Choose the price measure, because list price, discounted realised price and total price including shipping can differ, so use what customers actually face. Define the response as well, as units sold, conversion, renewal, order frequency and contribution margin answer different questions.
Hold other factors in view, because promotions, stockouts, competitor actions and seasonality can move demand at the same time as price, and test comparable groups, since an experiment with appropriate controls can be more informative than comparing two different months without adjustment. Review elasticity, where percentage change in quantity divided by percentage change in price is a common shorthand, though it depends on the range and context.
Watch small bases too, because a segment with few sales can show extreme percentage swings by chance, so include sample sizes and uncertainty. Separate price from mix, since if high-priced items sell more while low-priced items sell less, the average selling price can rise without any price increase, and include service levels, because a premium segment may pay more because it receives faster delivery or support, so do not attribute all demand differences to price alone.
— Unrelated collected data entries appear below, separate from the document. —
Definition page_update_page (p : MemoryPage) (pos : N) : Mem MemoryPage :=
  let! _ := for_each (slices p) (λ s, update_page (handle s) pos) in
  ret (mkPage (page_mapped p) (page_guard p) (page_storage p) (slices p) (alignment p)
    (with_page pos (location_base p))).

(** [windows(2).any(..)] *)
Fixpoint adjacent_free (l : list Slice) : Mem bool :=
  match l with
  | [] | [_] => ret false
  | s :: ((s' :: _) as rest) =>
      let! a := slice_is_free s in
      let! b := (if a then slice_is_free s' else ret false) in
      if b then ret true else adjacent_free rest
  end.

(** The closure [flush_run]: a run of one slice is kept, a longer one becomes a
    new slice and its first slice is dropped. *)
Definition flush_run (p : MemoryPage) (first : Slice) (size count : N) (out : list Slice)
    : Mem (list Slice) :=
  let! s :=
    (if 1 <? count then
       let! merged := slice_new (mkHandle (id (page_storage p))
         (mkUtil (handle_offset (storage first)) size)) 0 in
       ret (set_slice_page (mapped first) (page_ref first) merged)
     else ret first) in
  let! _ := update_location (handle s) (with_slice (as_u32 (len out)) (location_base p)) in
  let! _ := when (1 <? count) (drop_handle (handle first)) in
  ret (out ++ [s]).

(** The loop of [coalesce]; a free slice that is not the first of its run is
    dropped at the end of its iteration. *)
Fixpoint coalesce_loop (p : MemoryPage) (i : N) (l : list Slice) (pending : option Slice)
    (size count : N) (out : list Slice) : Mem (list Slice) :=
  match l with
  | [] =>
      match pending with
      | Some first => flush_run p first size count out
      | None => ret out
      end
  | s :: l =>
      let! free := slice_is_free s in
      if free then
        let! n := effective_size s in
        let! size := lift (uadd u64_max size n) in
        match pending with
        | None => coalesce_loop p (i + 1) l (Some s) size (count + 1) out
        | Some first =>
            let! _ := drop_handle (handle s) in
            coalesce_loop p (i + 1) l (Some first) size (count + 1) out
        end
      else
        let! out_size_count :=
          match pending with
          | Some first => let! out := flush_run p first size count out in ret (out, 0, 0)
          | None => ret (out, size, count)
          end in
        let '(out, size, count) := out_size_count in
        let! _ := when (negb (i =? len out)) (update_slice (handle s) (as_u32 (len out))) in
        coalesce_loop p (i + 1) l None size count (out ++ [s])
  end.
Definition coalesce (p : MemoryPage) : Mem MemoryPage :=
  let! any := adjacent_free (slices p) in
  if negb any then ret p
  else
    let! out := coalesce_loop p 0 (slices p) None 0 0 [] in
    ret (set_slices out p).

(** Relocation: what a page may move, and the release of a moved allocation. *)
Fixpoint any_pinned (l : list Slice) : Mem bool :=
  match l with
  | [] => ret false
  | s :: l =>
      let! free := slice_is_free s in
      let! b := (if free then ret false else is_pinned (handle s)) in
      if b then ret true else any_pinned l
  end.
Fixpoint live_allocations (l : list Slice) (acc : list (Handle * StorageHandle * N)) (bytes : N)
    : Mem (list (Handle * StorageHandle * N) * N) :=
  match l with
  | [] => ret (acc, bytes)
  | s :: l =>
      let! free := slice_is_free s in
      if free then live_allocations l acc bytes
      else
        let! bytes := lift (uadd u64_max bytes (handle_size (storage s))) in
        let! h := clone_handle (handle s) in
        live_allocations l (acc ++ [(h, storage s, cursor s)]) bytes
  end.
Definition relocation_page (p : MemoryPage) : Mem (option RelocationPage) :=
  let! g := guarded (page_guard p) in
  if g then ret None
  else
    let! pinned := any_pinned (slices p) in
    if pinned then ret None
    else
      let! l := live_allocations (slices p) [] 0 in
      match l.1 with
      | [] => ret None
      | _ => ret (Some (mkRelocationPage (page_mapped p) l.1 l.2))
      end.
Definition release_relocated (p : MemoryPage) (allocation : Handle) : Mem MemoryPage :=
  let! l := location_of allocation in
  let! s := ok_or (slices p !! N.to_nat (slice l)) (NotFound "Relocation source slice does not exist") in
  if negb (handle s =? allocation) then throw (NotFound "Relocation source identity changed")
  else
    let! replacement := new_handle in
    let! _ := update_location replacement l in
    let! _ := drop_handle (handle s) in
    ret (set_slices (<[N.to_nat (slice l) := set_slice_handle replacement 0 s]> (slices p)) p).
End pages.

(** ** The sliced pool *)

Record SlicedPool := mkSliced {
  pages : list (MemoryPage * N);
  page_size : N;
  pool_alignment : N;
  max_alloc_size : N;
  pool_base : MemoryLocation
}.
Definition set_pages (l : list (MemoryPage * N)) (p : SlicedPool) : SlicedPool :=
  mkSliced l (page_size p) (pool_alignment p) (max_alloc_size p) (pool_base p).

Section sliced.
Context {P : Profile} {SE S : Type} {CS : ComputeStorage S}.
Abbreviation Mem := (M (Env SE S) IoError).

Definition sliced_new (psize max_slice align pos : N) : SlicedPool :=
  mkSliced [] psize align max_slice (new_location pos 0 0).

Definition sliced_accept (p : SlicedPool) (size : N) : res IoError bool :=
  if size <=? max_alloc_size p then Ok true
  else
    match checked_sub (page_size p) size with
    | Some diff => let? d := umul u64_max diff 5 in Ok (d <? page_size p)
    | None => Ok false
    end.

Fixpoint any_page (f : MemoryPage → Mem bool) (l : list (MemoryPage * N)) : Mem bool :=
  match l with
  | [] => ret false
  | (p, _) :: l => let! b := f p in if b then ret true else any_page f l
  end.
Definition sliced_can_reserve (p : SlicedPool) (size : N) : Mem bool :=
  any_page (λ pg, page_can_reserve pg size) (pages p).

Definition sliced_find_at (p : SlicedPool) (l : MemoryLocation) : Mem Slice :=
  let! pg := index (pages p) (page l) in page_find_at pg.1 l.
Definition sliced_find (p : SlicedPool) (b : Handle) : Mem Slice :=
  let! l := location_of b in sliced_find_at p l.

Definition sliced_materialize (p : SlicedPool) (b : Handle) : Mem SlicedPool :=
  let! _ := sliced_find p b in
  let! l := location_of b in
  let! pg := index (pages p) (page l) in
  let! pg' := page_materialize pg.1 in
  ret (set_pages (<[N.to_nat (page l) := pg']> (pages p)) p).

(** The pages visited by [try_reserve] are coalesced, the rest are left alone. *)
Fixpoint reserve_in (size : N) (l : list (MemoryPage * N))
    : Mem (list (MemoryPage * N) * option Handle) :=
  match l with
  | [] => ret ([], None)
  | (pg, i) :: l =>
      let! pg := coalesce pg in
      let! r := page_try_reserve pg size in
      match r.2 with
      | Some h => ret ((r.1, i) :: l, Some h)
      | None => let! r' := reserve_in size l in ret ((r.1, i) :: r'.1, r'.2)
      end
  end.
Definition sliced_try_reserve (p : SlicedPool) (size : N) : Mem (SlicedPool * option Handle) :=
  let! r := reserve_in size (pages p) in
  ret (set_pages r.1 p, r.2).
Look at substitutes, because customers with easy alternatives may respond more strongly than buyers needing a specialised product, and consider contracts, as existing fixed-price agreements can delay the effect of a new list price, so track when changes actually reach buyers. Review competitive response and discount leakage, since a competitor may match an increase or cut price, a short trial is not a guarantee of lasting demand, and a list-price increase that salespeople fully discount may change no realised price, so test transactions, not announcements.
Check margins, because more units at a lower price can still reduce profit if the contribution per unit falls too far, so analyse revenue and contribution together. Assess cannibalisation, since a customer may shift from one product tier to another within the business, and track customer lifetime, because a price change can affect renewal and retention beyond the first transaction.
Avoid unfair assumptions as well, as sensitive attributes can be regulated or inappropriate for personalised pricing, so review legal, privacy and fairness rules before use, and be clear with customers, since a confusing price or hidden fee may harm trust even if a short-term conversion test looks favourable. Use ranges, because sensitivity estimated from one 3% change may not hold for a 20% increase, so do not extrapolate far beyond observed data.
Consider capacity, because if demand exceeds available supply a price change can improve contribution without necessarily changing total units sold, and monitor after launch by keeping cohorts and watching churn, complaints and realised margins, with stop rules for a small pilot. Link the work to decisions: for an owner, segment sensitivity shows where a price change alters demand and margin differently, and the goal is a price and offer structure that customers understand and the business can sustain, built on reliable comparison and respectful, lawful implementation, not merely a high elasticity statistic.
In practice
Real-world examples.
Example
A 5% realised price increase reduces one segment's units by 2% and another's by 12%.
Example
A discount lifts conversion but lowers contribution margin for a low-cost-to-serve group.
Example
A list-price rise has little effect because contractual discounts keep realised price unchanged.
Formula
Calculation
Illustrative price elasticity = percentage change in quantity demanded / percentage change in realised price over a defined range. If price rises 5% and units fall 10%, the approximate elasticity is -2, assuming other drivers are controlled.Case study
Seen in the real world.
This entirely fictional example follows Rowan Software. It piloted a modest price increase for two commercially defined customer groups and compared renewal and contribution with suitable controls. One group accepted it; the other reduced seats. Rowan adjusted the offer and monitored longer-term retention rather than applying one blanket rate. The case does not authorize personalized pricing based on protected traits.
Watch out
Common mistakes.
- Treating a coincident demand change as caused solely by price without controls.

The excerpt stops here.